(* ===== verification/OneLock.v ===== *)
(** * Callers that hold one mutex at a time

    The conditions of [allowed] about waiters speak of the lists of owned
    mutexes.  They hold by themselves when no task asks for a mutex while it
    owns one, the way the SPI driver uses its lock: every wait queue then holds
    tasks without mutexes, and a mutex is alone in its owner's list. *)
From S2P Require Import Prelude KState Queue Abs Scheduler Sleep Semaphore Invariant Mutex Pool.
From S2P Require Import Tcb Preserve Inherit Kernel Boot.

(** No task owns two mutexes, and none waits for a mutex while it owns one. *)
Definition flat (s : kstate) : Prop :=
  (forall x m1 m2, x <> NULL -> s_owner s m1 = Some x -> s_owner s m2 = Some x -> m1 = m2) /\
  (forall x t m m', tasks s !! x = Some t -> place t = Some (QMutex m) -> s_owner s m' <> Some x).

Lemma view_flat s a : Abs s a -> kwf a -> flat s <-> aflat a.
Proof.
  intros Hs Hw. split; intros [H1 H2]; split.
  - intros x m1 m2. rewrite !(view_owner _ _ Hs). apply H1.
  - intros x m m' Hx. rewrite (view_owner _ _ Hs).
    destruct (Abs_queued _ _ _ _ Hs Hx) as [_ [t Ht]].
    apply (wf_place _ Hw _ _ _ Ht) in Hx. destruct (Abs_task _ _ _ _ Hs Ht) as (t' & Ht' & <-).
    by apply (H2 x t' m).
  - intros x m1 m2. rewrite <- !(view_owner _ _ Hs). apply H1.
  - intros x t m m' Ht Hp. rewrite <- (view_owner _ _ Hs). apply (H2 x m).
    apply (wf_place _ Hw x (strip t)); [by rewrite (view_task _ _ Hs), Ht|exact Hp].
Qed.

Section one_lock.
Context (L : layout) (tw : ptr).
Implicit Types s : kstate.

(** [allowed] without its conditions about waiters, for callers that ask for a
    mutex only when they own none. *)
Definition one_lock_allowed (e : event) s : bool :=
  match e with
  | ELock m => is_running s && is_mutex s m && (s_own s (current_task s) =? NULL)
  | EUnlock m => is_running s && is_mutex s m
  | EExit => is_running s
  | _ => allowed L e s
  end.

Section view.
Context (s : kstate) (a : aview) (Hs : Abs s a) (Ha : kinv a) (Hf : aflat a).

(** The list of a task that owns [m] is [m] alone. *)
Lemma flat_list x m : x <> NULL -> owner_at a m = Some x -> s_own s x = m /\ s_next s m = NULL.
Proof using Ha Hf Hs.
  intros Hx Ho. pose proof Ho as (v & Hv & Hvo)%owner_at_Some.
  destruct (wf_owner _ (ki_wf _ Ha) m v Hv) as [t Ht]; [by rewrite Hvo|]. rewrite Hvo in Ht.
  destruct (ki_owned _ Ha _ _ Ht) as [l Hl]. pose proof Hl as (Hseg & Hnd & _).
  pose proof (proj2 (proj2 (proj1 (owned_list_owner _ _ _ _) Hl))) as El.
  pose proof (proj2 (El m) Ho) as Hm. destruct l as [|y l]; [by apply elem_of_nil in Hm|].
  assert (forall z, z ∈ y :: l -> z = m) as Hz
    by (intros z Hz%El; by apply (fl_one _ Hf x)).
  pose proof (Hz y ltac:(by left)) as ->. destruct l as [|z l].
  - destruct Hseg as (E & _ & v' & Hv' & En). cbn in En.
    rewrite <- (view_own _ _ Hs), <- (view_next _ _ Hs). unfold own_of, next_of.
    rewrite Ht, Hv'. cbn. by rewrite E, En.
  - apply NoDup_cons in Hnd as [Hnd _]. rewrite (Hz z) in Hnd by (right; by left).
    destruct Hnd. by left.
Qed.

(** A task that waits for a mutex has an empty list. *)
Lemma flat_waiter x m : x ∈ aq a (QMutex m) -> s_own s x = NULL.
Proof using Ha Hf Hs.
  intros Hx. destruct (Abs_queued _ _ _ _ Hs Hx) as [_ [t Ht]].
  destruct (ki_owned _ Ha _ _ Ht) as [l Hl]. pose proof (proj1 Hl) as Hseg.
  rewrite <- (view_own _ _ Hs). unfold own_of. rewrite Ht. cbn.
  destruct l as [|y l]; [exact Hseg|].
  assert (owner_at a y = Some x) as Ho
    by (apply (proj2 (proj2 (proj1 (owned_list_owner _ _ _ _) Hl))); by left).
  by destruct (fl_wait _ Hf x m y Hx).
Qed.

Lemma flat_can_hand x m : x <> NULL -> owner_at a m = Some x -> can_hand s m = true.
Proof using Ha Hf Hs.
  intros Hx Ho. unfold can_hand. rewrite <- (view_head _ _ Hs).
  destruct (flat_list x m Hx Ho) as [_ ->].
  destruct (aq a (QMutex m)) as [|w l] eqn:Hq; [done|]. cbn [List.hd].
  rewrite (flat_waiter w m) by (rewrite Hq; by left). by rewrite orb_true_r.
Qed.

Lemma flat_allowed e : one_lock_allowed e s = true -> allowed L e s = true.
Proof using Ha Hf Hs.
  assert (is_running s = true -> current_task s <> NULL) as Hn.
  { intros Hr E. destruct (view_running _ _ Hs Hr) as (t & Ht & _).
    by rewrite (view_current _ _ Hs), E, (Abs_null_view _ _ Hs) in Ht. }
  destruct e; cbn -[forallb seq]; try done.
  - by intros [? _]%andb_true_iff.
  - intros Hr. rewrite Hr. cbn [andb]. apply andb_true_iff in Hr as [Hr _].
    case_bool_decide as Ho; [|done]. cbn [negb orb].
    apply (flat_can_hand (current_task s)); [by apply Hn|by rewrite (view_owner _ _ Hs)].
  - intros Hr. rewrite Hr. cbn [andb].
    destruct (Z.eqb_spec (s_own s (current_task s)) NULL) as [|Hm]; [done|]. cbn [orb].
    destruct (view_running _ _ Hs Hr) as (t & Ht & _).
    destruct (ki_owned _ Ha _ _ Ht) as [l Hl]. pose proof (proj1 Hl) as Hseg.
    rewrite (view_current _ _ Hs) in *. rewrite <- (view_own _ _ Hs) in Hm |- *.
    unfold own_of in *. rewrite Ht in *. cbn in *.
    destruct l as [|m l]; [done|]. destruct Hseg as (Em & _). rewrite Em.
    assert (owner_at a m = Some (current_task s)) as Ho
      by (apply (proj2 (proj2 (proj1 (owned_list_owner _ _ _ _) Hl))); by left).
    rewrite (proj2 (flat_list _ _ (Hn Hr) Ho)). by eapply flat_can_hand; [by apply Hn|].
Qed.

Lemma flat_one_lock e : one_lock_allowed e s = true -> one_lock e a.
Proof using Hs.
  destruct e; cbn; try done. intros [_ H%Z.eqb_eq]%andb_true_iff.
  by rewrite (view_own _ _ Hs), (view_current _ _ Hs).
Qed.
End view.

(** Such an event ends, and the state stays flat. *)
Lemma one_lock_step s e :
  layout_ok L -> kernel_ok s -> flat s -> one_lock_allowed e s = true ->
  allowed L e s = true /\ exists s', exec L tw e s = Ok (tt, s') /\ kernel_ok s' /\ flat s'.
Proof.
  intros HL (a & Hs & Ha & Hc) Hf He. apply (view_flat _ _ Hs (ki_wf _ Ha)) in Hf.
  pose proof (flat_allowed _ _ Hs Ha Hf e He) as Hal. split; [done|].
  destruct (event_safe L tw s a e HL Hs Ha Hc (allowed_may L _ _ Hal a Hs Ha))
    as (a' & Hr & Ha' & Hc' & Hf').
  destruct (Hr s Hs) as (s' & E & Hs'). exists s'. split; [exact E|]. split; [by exists a'|].
  apply (view_flat _ _ Hs' (ki_wf _ Ha')), Hf'. split; [done|]. by eapply flat_one_lock.
Qed.

(** The states such callers reach. *)
Inductive one_lock_reaches s0 : kstate -> Prop :=
| one_lock_start : one_lock_reaches s0 s0
| one_lock_event e s s' :
    one_lock_reaches s0 s -> one_lock_allowed e s = true -> exec L tw e s = Ok (tt, s') ->
    one_lock_reaches s0 s'.

Lemma one_lock_ok s0 s :
  layout_ok L -> kernel_ok s0 -> flat s0 -> one_lock_reaches s0 s ->
  kernel_ok s /\ flat s /\ reaches L tw s0 s.
Proof.
  intros HL H0 Hf. induction 1 as [|e s s' _ (Hk & Hfs & Hr) He E]; [by split_and!; [..|left]|].
  destruct (one_lock_step s e HL Hk Hfs He) as (Ha & s1 & E1 & Hk1 & Hf1).
  rewrite E in E1. injection E1 as <-. split_and!; [done..|]. by eapply reaches_event.
Qed.
End one_lock.

(** Where nothing is owned yet. *)
Lemma unowned_flat s :
  kernel_ok s -> (forall m o, s_owner s m = Some o -> o = NULL) -> flat s.
Proof.
  intros (a & Hs & _) H. split; [by intros x m1 m2 Hx ?%H|].
  intros x t m m' Ht Hp ->%H. pose proof (view_task _ _ Hs NULL) as E.
  by rewrite Ht, (Abs_null_view _ _ Hs) in E.
Qed.

(** A checked run of such callers. *)
Fixpoint one_lock_run (es : list event) (s : kstate) : bool :=
  match es with
  | [] => true
  | e :: es =>
      one_lock_allowed demo_layout e s &&
      match exec demo_layout demo_wrapper e s with
      | Ok (_, s') => one_lock_run es s'
      | Trap _ => false
      end
  end.

Lemma one_lock_run_reaches es s0 s :
  one_lock_reaches demo_layout demo_wrapper s0 s -> one_lock_run es s = true ->
  forall s', run_events demo_layout demo_wrapper es s = Some s' ->
  one_lock_reaches demo_layout demo_wrapper s0 s'.
Proof.
  revert s. induction es as [|e es IH]; intros s Hr; cbn; [by intros _ s' [= <-]|].
  intros [He Hes]%andb_true_iff s'. destruct (allowed demo_layout e s); [|done].
  destruct (exec demo_layout demo_wrapper e s) as [[[] s1]|] eqn:E; [|done].
  apply IH; [|done]. by eapply one_lock_event.
Qed.

Lemma after_one_lock es :
  one_lock_run es boot && bool_decide (is_Some (run_events demo_layout demo_wrapper es boot)) = true ->
  one_lock_reaches demo_layout demo_wrapper boot (after es).
Proof.
  intros [He [s Hs]%bool_decide_eq_true]%andb_true_iff. unfold after. rewrite Hs. cbn.
  by eapply one_lock_run_reaches; [left|..].
Qed.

--- --- ---

**The task**
From the listing above, output exactly the run of lines that starts with the line containing "by rewrite Ht, (Abs_null_view _ _ Hs) in E." and ends with the line containing "Trap _ => false".

**Written answer**
  by rewrite Ht, (Abs_null_view _ _ Hs) in E.
Qed.

(** A checked run of such callers. *)
Fixpoint one_lock_run (es : list event) (s : kstate) : bool :=
  match es with
  | [] => true
  | e :: es =>
      one_lock_allowed demo_layout e s &&
      match exec demo_layout demo_wrapper e s with
      | Ok (_, s') => one_lock_run es s'
      | Trap _ => false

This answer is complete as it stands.